2. Instance Segmentation
Pixel-wise masks identifying individual object instances.
3. Depth Maps
Per-pixel distance from camera for stereo vision and 3D reconstruction.
4. 6-DOF Pose
3D position (x, y, z) and orientation (roll, pitch, yaw) for each object.
# Advanced ground truth generation
import omni.replicator.core as rep
camera = rep.create.camera()
# Enable multiple annotation types simultaneously
writer = rep.WriterRegistry.get("BasicWriter")
writer.initialize(
output_dir="./multi_annotation",
rgb=True, # RGB images
bounding_box_2d_tight=True, # 2D detection boxes
bounding_box_3d=True, # 3D oriented boxes
semantic_segmentation=True, # Pixel-wise class labels
instance_segmentation=True, # Pixel-wise instance IDs
distance_to_camera=True, # Depth map
distance_to_image_plane=True, # Planar depth
normals=True, # Surface normals
motion_vectors=True # Optical flow
)
writer.attach([camera])
Creating a Custom Dataset for Humanoid Perception
This example generates training data for detecting objects a humanoid robot might manipulate:
import omni.replicator.core as rep
# Define objects humanoid should detect
def create_manipulation_scene():
# Ground plane with random texture
floor = rep.create.plane(
scale=10,
semantics=[("class", "floor")]
)
with floor:
rep.randomizer.texture(
textures=["./textures/wood.jpg", "./textures/tile.jpg"]
)
# Table at humanoid waist height
table = rep.create.cube(
position=(1.0, 0, 0.75),
scale=(1.0, 0.6, 0.05),
semantics=[("class", "table")]
)
# Randomized target objects on table
obj_types = ["cube", "sphere", "cylinder"]

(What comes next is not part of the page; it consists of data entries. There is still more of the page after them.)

(** The elements whose method is [nop]. *)
Definition ignored_tags : list string := ["index"; "info"; "refentryinfo"; "refmeta"].

(** ** Stores written out *)

(** The state with another node store. *)
Definition with_heap (h : list nodes.onode) (st : Converter) : Converter :=
  set_the_document (set_heap h (the_document st)) st.

(** The comment node [nodes.comment(t, t)] once appended to a parent:
    the raw source is [t], the only attribute set is [xml:space] and the
    only child is a text node. *)
Definition comment_node (t : string) (child parent : loc) : nodes.onode :=
  {| nodes.n_klass := nodes.comment; nodes.n_text := t;
     nodes.n_attributes := {["xml:space" := nodes.PStr "preserve"]};
     nodes.n_children := [child]; nodes.n_parent := Some parent |}.

(** ** What a conversion puts back, extends or keeps apart *)

(** A change of a node object that touches neither its class, its text
    nor its child list. *)
Definition attr_only (f : nodes.onode → nodes.onode) : Prop :=
  ∀ n, nodes.n_klass (f n) = nodes.n_klass n ∧
       nodes.n_text (f n) = nodes.n_text n ∧
       nodes.n_children (f n) = nodes.n_children n.

Definition is_footnote (st : Converter) (c : loc) : Prop :=
  klass_of st c = Some nodes.footnote.

(** The output is a tree up to footnotes: a node at two positions is a
    footnote, child lists hold existing nodes, and the buffer of deferred
    nodes holds footnotes. *)
Definition tidy (st : Converter) : Prop :=
  (∀ c p q, occurs_at st c p → occurs_at st c q → p ≠ q → is_footnote st c) ∧
  (∀ c p, occurs_at st c p → (c < length (the_heap st))%nat) ∧
  Forall (is_footnote st) (_save st).

(** What docutils was told is only ever extended. *)
Definition log_grows (d d' : Document) : Prop :=
  reporter d `prefix_of` reporter d' ∧
  autofootnote_refs d `prefix_of` autofootnote_refs d' ∧
  autofootnotes d `prefix_of` autofootnotes d' ∧
  id_requests d `prefix_of` id_requests d'.

(** What a conversion puts back or only extends: the stack of open
    elements, the title handler and the set of reported namespaces are as
    before, the set of reported tags and the logs of the document are
    extended, the node store only grows. *)
Definition frame (st st' : Converter) : Prop :=
  _stack st' = _stack st ∧
  _title_handler st' = _title_handler st ∧
  _not_handled_ns st' = _not_handled_ns st ∧
  _not_handled_tags st ⊆ _not_handled_tags st' ∧
  log_grows (the_document st) (the_document st') ∧
  heap_le (the_heap st) (the_heap st').

(** The relation between the states before and after a conversion. *)
Definition steady (st st' : Converter) : Prop :=
  frame st st' ∧ (tidy st → tidy st').

(** [steady], with no new reference to any node and the same buffer. *)
Definition calm (st st' : Converter) : Prop :=
  steady st st' ∧
  (∀ c pos, occurs_at st' c pos → occurs_at st c pos) ∧
  _save st' = _save st.

Definition preserves {A} (m : M A) : Prop :=
  ∀ st a st', m st = Ok (a, st') → steady st st'.

Definition quiet {A} (m : M A) : Prop :=
  ∀ st a st', m st = Ok (a, st') → calm st st'.
(** C6: a second finalize, run on the same problem collections and on the
    final documents the first one left, gives the same answer and the same
    final documents; finalize does not change the collections. Each final
    document is built from the collection as it is when finalize runs,
    whatever final documents are stored: with the collections the processor
    produces, it is the concatenation of the copied stamped pages in
    collection order, so the pages a task files after a finalize are in the
    documents of the next finalize. *)
Theorem finalize_twice_same_documents {fonts : StandardFonts}
    (s s' : SessionData) :
  problemPages s' = problemPages s →
  finalPdfs s' = finalPdfs (finalize s).2 →
  ((finalize s').1 = (finalize s).1
   ∧ finalPdfs (finalize s').2 = finalPdfs (finalize s).2
   ∧ problemPages (finalize s').2 = problemPages s)
  ∧ (wellFormedPages (problemPages s) →
     (∀ p pages, problemPages s !! p = Some pages →
        finalPdfs (finalize s).2 !! p = Some (PdfBytes (omap firstPage pages)))
     ∧ ∀ fs sid sname pageLabels,
         let later := processStudentInBackground fs sid sname pageLabels
                        (finalize s).2 in
         ∀ p pages, problemPages later !! p = Some pages →
           finalPdfs (finalize later).2 !! p
           = Some (PdfBytes (omap firstPage pages))).
Proof.
  intros Hpages Hfinal. split.
  - destruct (finalize_depends (finalize s).2 s') as [Hanswer Hdocs].
    { by rewrite finalize_problemPages. }
    { done. }
    rewrite Hanswer, Hdocs, finalize_idempotent.
    by rewrite finalize_problemPages, Hpages.
  - intros Hwf. split.
    + by apply finalize_rebuilds.
    + intros fs sid sname pageLabels later. apply finalize_rebuilds.
      apply processStudentInBackground_wellFormed.
      by rewrite finalize_problemPages.
Qed.
(** [events[i] == 0 and events[i + 1] == 1 and events[i + 2] == 2]. *)
Definition is_triple (i : Z) : result bool :=
  e0 <- getitem events i ;;
  if e0 =? 0 then
    e1 <- getitem events (i + 1) ;;
    if e1 =? 1 then
      e2 <- getitem events (i + 2) ;;
      Ok (e2 =? 2)
    else Ok false
  else Ok false.

(** [i < len(events) - 2]. *)
Definition loop_cond (st : ScanState) : bool :=
  fst st <? Z.of_nat (length events) - 2.

(** One iteration of the body of the [while] loop. *)
Definition loop_body (st : ScanState) : result ScanState :=
  let '(i, rows) := st in
  matched <- is_triple i ;;
  if matched then
    t_rise <- getitem times i ;;
    t_culm <- getitem times (i + 1) ;;
    t_set <- getitem times (i + 2) ;;
    let dur_s := pass_seconds t_rise t_set in
    if Qltb dur_s min_dur_s then Ok (i + 3, rows)
    else Ok (i + 3, rows ++ [pass_row t_rise t_culm t_set])
  else Ok (i + 1, rows).

(** The [while] loop, by well-founded recursion on the number of events
    left of the cursor's bound. *)
Equations? while_loop (st : ScanState) : result ScanState
  by wf (Z.to_nat (Z.of_nat (length events) - fst st)) lt :=
while_loop st with inspect (loop_cond st) := {
  | exist _ false _ => Ok st
  | exist _ true Hc with inspect (loop_body st) := {
      | exist _ (Raise e) _ => Raise e
      | exist _ (Ok st') Hb => while_loop st' } }.
Proof.
  destruct st as [i rows]. unfold loop_cond in Hc. unfold loop_body in Hb.
  simpl in *. apply Z.ltb_lt in Hc.
  assert (Hi : fst st' = i + 3 \/ fst st' = i + 1).
  { destruct (is_triple i) as [[|]|]; simpl in Hb; try discriminate.
    - destruct (getitem times i); simpl in Hb; try discriminate.
      destruct (getitem times (i + 1)); simpl in Hb; try discriminate.
      destruct (getitem times (i + 2)); simpl in Hb; try discriminate.
      destruct (Qltb _ _); inversion Hb; subst; simpl; auto.
    - inversion Hb; subst; simpl; auto. }
  lia.
Qed.

(** The same loop run for at most [fuel] iterations; [None] when the
    iterations are used up before the condition fails. *)
Fixpoint unroll (fuel : nat) (st : ScanState) : option (result ScanState) :=
  if loop_cond st then
    match fuel with
    | O => None
    | S fuel' =>
        match loop_body st with
        | Raise e => Some (Raise e)
        | Ok st' => unroll fuel' st'
        end
    end
  else Some (Ok st).

(** The scan of one satellite/station pair: [i = 0], then the loop. *)
Definition scan_events (rows : list PassRow) : result (list PassRow) :=
  st <- while_loop (0, rows) ;;
  Ok (snd st).

End EventScan.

for i in range(3): # 3 random objects
obj = rep.create.from_usd(
f"./assets/{rep.distribution.choice(obj_types)}.usd",
position=rep.distribution.uniform(
(0.5, -0.3, 0.80), # Table surface bounds
(1.5, 0.3, 0.80)
),
semantics=[("class", "manipulable_object")]
)
with obj:
# Random materials make model robust to appearance
rep.randomizer.color(
colors=rep.distribution.uniform((0, 0, 0), (1, 1, 1))
)
# Humanoid eye-level camera (160cm height)
camera = rep.create.camera(
position=(0, 0, 1.6),
rotation=rep.distribution.uniform((-10, -30, 0), (10, 30, 0))
)
return camera
rep.randomizer.register(create_manipulation_scene)
# Generate dataset with consistent format
writer = rep.WriterRegistry.get("BasicWriter")
writer.initialize(
output_dir="./humanoid_manipulation_dataset",
rgb=True,
bounding_box_2d_tight=True,
semantic_segmentation=True
)
camera = create_manipulation_scene()
writer.attach([camera])
# Generate 5000 training images
with rep.trigger.on_frame(num_frames=5000):
rep.randomizer.create_manipulation_scene()
rep.orchestrator.run()
Best Practices
- Match Real Sensors: Configure camera resolution, FOV, and noise to match your physical robot's sensors.
- Sufficient Variation: Generate at least 10x more synthetic data than you would collect manually.
- Validate Transfer: Test trained models on small real-world validation sets to verify sim-to-real gap.
- Incremental Complexity: Start with simple scenes, add complexity as models improve.
Exercises
-
Basic Randomization: Create a dataset of 100 images with cubes of random colors and sizes at random positions.
-
Lighting Study: Generate 50 images of the same scene with only lighting randomized. Observe how this affects object appearance.
-
Custom Objects: Import a 3D model of an everyday object (cup, bottle) and generate a 1000-image detection dataset.
-
Ground Truth Comparison: Generate RGB + semantic segmentation pairs and visualize the segmentation masks overlaid on RGB images.